All was quiet next day at headquarters, and we had the pleasure of seeing there Mrs Stuart, who had arrived at Culpepper Court-house the previous evening. She had come to spend some days with her husband, to share with him her sacred grief in the calamity that had befallen them both. It was a melancholy pleasure to see how well that admirable lady bore up under the weight of her affliction, in tender regard for her husband. Her manner was composed, but her eyes betrayed their frequent overflow of tears; and the warm pressure of the hand she silently gave me upon our meeting, indicated that words could not describe the agony she had endured. Mrs Stuart had brought with her to camp her son Jemmy, a stout little “three-year-old,” who, in his vivacity, in his passion for horses, and in his whole appearance, strongly resembled his father. Whenever his mother or his negro “mammy” left him unguarded for a moment, Jemmy was immediately among the horses; and the greatest gratification [271] I could give him was to take him for a rapid gallop before me in the saddle. During the morning General Lee came over to our camp on a short visit, and I was touched by the gentle, sympathising way in which he talked with Mrs Stuart. Our friend Lawley having announced by telegram his coming in this day's train from Richmond, I drove over to the station at Culpepper Court-house to meet so welcome a guest, who had promised to give us the pleasure of his company for several days. To do him proper honour, I substituted on this occasion for the rough-going, yellow-painted waggon in which Pelham and I were accustomed to make most of our journeys, a top-buggy which Stuart had brought from Pennsylvania.

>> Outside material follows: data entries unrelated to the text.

Lemma sky_inertia_rotation_moving (s : Starry.State) :
  let v := Starry.gestureVelocity s in
  let s' := Starry.applyGestureInertia s in
  Starry.isGestureActive s = false ->
  Rabs (GestureVelocity.rotX v) > 0.0001
  \/ Rabs (GestureVelocity.rotY v) > 0.0001 ->
  GestureVelocity.rotX (Starry.gestureVelocity s')
  = GestureVelocity.rotX v * 0.95
  /\ GestureVelocity.rotY (Starry.gestureVelocity s')
     = GestureVelocity.rotY v * 0.95
  /\ Starry.starGroup_rotation_x s'
     = clamp (-0.8) 0.8
             (Starry.starGroup_rotation_x s + GestureVelocity.rotX v)
  /\ Starry.starGroup_rotation_y s'
     = Starry.starGroup_rotation_y s + GestureVelocity.rotY v.
Proof.
  cbv zeta. unfold Starry.applyGestureInertia.
  intros -> Hmove. cbv zeta.
  destruct (gtb (Rabs (GestureVelocity.rotX (Starry.gestureVelocity s)))
                0.0001) eqn:Ex;
  destruct (gtb (Rabs (GestureVelocity.rotY (Starry.gestureVelocity s)))
                0.0001) eqn:Ey;
    cbn in *; split_tests; cbn; tests_to_orders;
    try (repeat split; reflexivity);
    destruct Hmove; lra.
Qed.

Lemma sky_inertia_rotation_rest (s : Starry.State) :
  let v := Starry.gestureVelocity s in
  let s' := Starry.applyGestureInertia s in
  Rabs (GestureVelocity.rotX v) <= 0.0001 ->
  Rabs (GestureVelocity.rotY v) <= 0.0001 ->
  GestureVelocity.rotX (Starry.gestureVelocity s') = GestureVelocity.rotX v
  /\ GestureVelocity.rotY (Starry.gestureVelocity s') = GestureVelocity.rotY v
  /\ Starry.starGroup_rotation_x s' = Starry.starGroup_rotation_x s
  /\ Starry.starGroup_rotation_y s' = Starry.starGroup_rotation_y s.
Proof.
  cbv zeta. unfold Starry.applyGestureInertia. intros Hx Hy.
  apply gtb_false in Hx, Hy. rewrite Hx, Hy. cbv zeta.
  destruct (negb (Starry.isGestureActive s)); [|now repeat split].
  cbn. split_tests; cbn; now repeat split.
Qed.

On the 12th the General started on a reconnaissance “to stir up the Yankees a little,” as he expressed himself, in which he was accompanied by Lawley, who desired to get an idea of our mode of cavalry fighting. My orders were to remain at headquarters in the performance of some important duties there. I disliked this exceedingly, but I was soon compensated by the unexpected arrival of Vizetelly and Brien, who, after a very amusing ride through the valley and across the Blue Ridge, had at last found us again, and came into the encampment with the outburst of “Dixie,” sung to new words, the composition of the versatile Vizetelly himself. Most heartily were these guests welcomed by the whole camp. The negroes especially were greatly pleased to greet “Major Telly” (a name and title they had adopted for the artist) once more at headquarters. During the evening General Stuart returned from his “stirring-up” expedition, which had been so successful that he brought back with him about thirty prisoners, among whom were several officers.

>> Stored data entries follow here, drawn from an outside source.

(** After any sequence of recordings, the histogram of a name holds exactly
    the most recent 1000 values recorded under it, in order: never more than
    1000, and nothing recorded under another name. *)
Theorem histogram_keeps_recent (ops : list (string * Q)) (name : string) :
  let h := fold_left (fun h nv => Utils.record_histogram h (fst nv) (snd nv)) ops
                     Utils.no_histograms in
  let recorded := map snd (filter (fun nv => fst nv =? name) ops) in
  h name = match recorded with
           | [] => None
           | _ => Some (skipn (length recorded - Utils.MAX_HISTOGRAM_VALUES) recorded)
           end
  /\ (forall l, h name = Some l -> (length l <= Utils.MAX_HISTOGRAM_VALUES)%nat).
Proof.
  cbv zeta.
  assert (Hmain :
    fold_left (fun h nv => Utils.record_histogram h (fst nv) (snd nv)) ops
              Utils.no_histograms name
    = match map snd (filter (fun nv => fst nv =? name) ops) with
      | [] => None
      | _ => Some (skipn (length (map snd (filter (fun nv => fst nv =? name) ops))
                          - Utils.MAX_HISTOGRAM_VALUES)
                         (map snd (filter (fun nv => fst nv =? name) ops)))
      end).
  { induction ops as [|[n v] ops IH] using rev_ind; [reflexivity|].
    rewrite fold_left_app, filter_app, map_app. cbn [fold_left filter fst snd].
    destruct (String.eqb_spec n name) as [->|Hne].
    - rewrite record_histogram_same, IH. cbn [map]. cbv zeta.
      set (rec := map snd (filter (fun nv => fst nv =? name) ops)).
      rewrite (match_nonempty (rec ++ [v])) by (destruct rec; discriminate).
      f_equal. destruct rec as [|r rs] eqn:Er.
      + reflexivity.
      + rewrite <- Er. apply skipn_recent. unfold Utils.MAX_HISTOGRAM_VALUES. lia.
    - rewrite record_histogram_other by congruence.
      cbn [map]. rewrite app_nil_r. exact IH. }
  split; [exact Hmain|].
  intros l Hl. rewrite Hmain in Hl.
  set (rec := map snd (filter (fun nv => fst nv =? name) ops)) in *.
  assert (El : l = skipn (length rec - Utils.MAX_HISTOGRAM_VALUES) rec)
    by (destruct rec; [discriminate | congruence]).
  rewrite El, length_skipn. lia.
Qed.
(** One input, run to completion.  [Accept] is a client connecting:
    the [ws] library creates the socket object and emits ['connection'].
    What a call returns or throws goes to its caller and is not kept;
    what the [emit] of an event throws is an uncaught exception of the
    process. *)
Definition step (i : Input Any) (rt : Runtime) : Runtime :=
  match i with
  | Call_start => snd (start rt)
  | Call_stop => snd (stop rt)
  | Call_broadcast message => snd (broadcast message rt)
  | Accept w sock =>
      snd ((let* ws := fresh in
            modify (with_sockets (set_socket ws sock)) ;;
            emit w Ev_connection (SocketArg ws)) rt)
  | Transport ws sock => with_sockets (set_socket ws sock) rt
  | Emit_message ws message host => snd (emit ws Ev_message (MessageArg message host) rt)
  | Emit_close target => snd (emit target Ev_close NoArg rt)
  | Emit_error target error => snd (emit target Ev_error (ErrorArg error) rt)
  | Emit_listening s => snd (emit s Ev_listening NoArg rt)
  end.

Definition run (inputs : list (Input Any)) (rt : Runtime) : Runtime :=
  fold_left (fun rt i => step i rt) inputs rt.

(** The runtime right after [new WebSocketService()]. *)
Definition initial (socks : Id -> WebSocket) : Runtime :=
  mkRuntime new_WebSocketService 0 [] ∅ socks [].

End WebSocketService.

Arguments on_message JSON_parse ws message host rt : simpl never.
Arguments after rt more : simpl never.
Arguments send_frame ws f rt : simpl never.

(** ** A concrete platform, for running the model *)

Module Demo.

Definition hello_frame : string :=
  "{" ++ quote "type" ++ ":" ++ quote "chat" ++ "," ++
  quote "message" ++ ":" ++ quote "hello" ++ "}".
Definition empty_chat_frame : string :=
  "{" ++ quote "type" ++ ":" ++ quote "chat" ++ "," ++
  quote "message" ++ ":" ++ quote EmptyString ++ "}".
Definition clear_frame : string :=
  "{" ++ quote "type" ++ ":" ++ quote "clear_history" ++ "}".
Definition not_valid_frame : string :=
  "{" ++ quote "not" ++ ":" ++ quote "valid" ++ "}".

(** [JSON.parse] on the frames used below; any other text is taken as
    not parseable. *)
Definition parse (text : string) : completion JSON :=
  if String.eqb text hello_frame then
    Normal (JObject [("type", JString "chat"); ("message", JString "hello")])
  else if String.eqb text empty_chat_frame then
    Normal (JObject [("type", JString "chat"); ("message", JString EmptyString)])
  else if String.eqb text clear_frame then
    Normal (JObject [("type", JString "clear_history")])
  else if String.eqb text not_valid_frame then
    Normal (JObject [("not", JString "valid")])
  else if String.eqb text "null" then Normal JNull
  else Throw (SyntaxError "Unexpected token").

(** [broadcast] payloads: strings, serialized with their quotes. *)
Definition stringify (message : string) : completion Data :=
  Normal (Some (quote message)).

Dinner was soon after served, and though poor in viands it was rich in good fellowship, in mirth and anecdote and song. On this excursion, of which we had animated accounts from Stuart and Lawley, Captain Farley had executed another of [272] those daring feats for which he was so famous, and the recital of it called forth the highest compliments of our whole dinner-party. Riding forward alone, as was his custom, through the woods in the direction of the enemy, he discovered a regiment of Federal infantry marching along the road, and observed the colonel and adjutant making a little detour to a neighbouring plantation-house, doubtless in the hope of obtaining eatables for themselves or forage for their horses. As soon as they had dismounted and entered the dwelling, Farley rode up, and, confronting the astonished officers with his revolver, said, “Gentlemen, you are my prisoners; make the least outcry to your men for assistance and I will blow your brains out.” The brave colonel and adjutant, finding it was the best they could do, surrendered at discretion; and Farley brought them quietly into our lines, with their excellent and well-equipped horses, away from their regiment, which was marching along at a distance of only a few hundred yards. The astonishment of the regiment at this sudden and inexplicable disappearance of its commander may be imagined.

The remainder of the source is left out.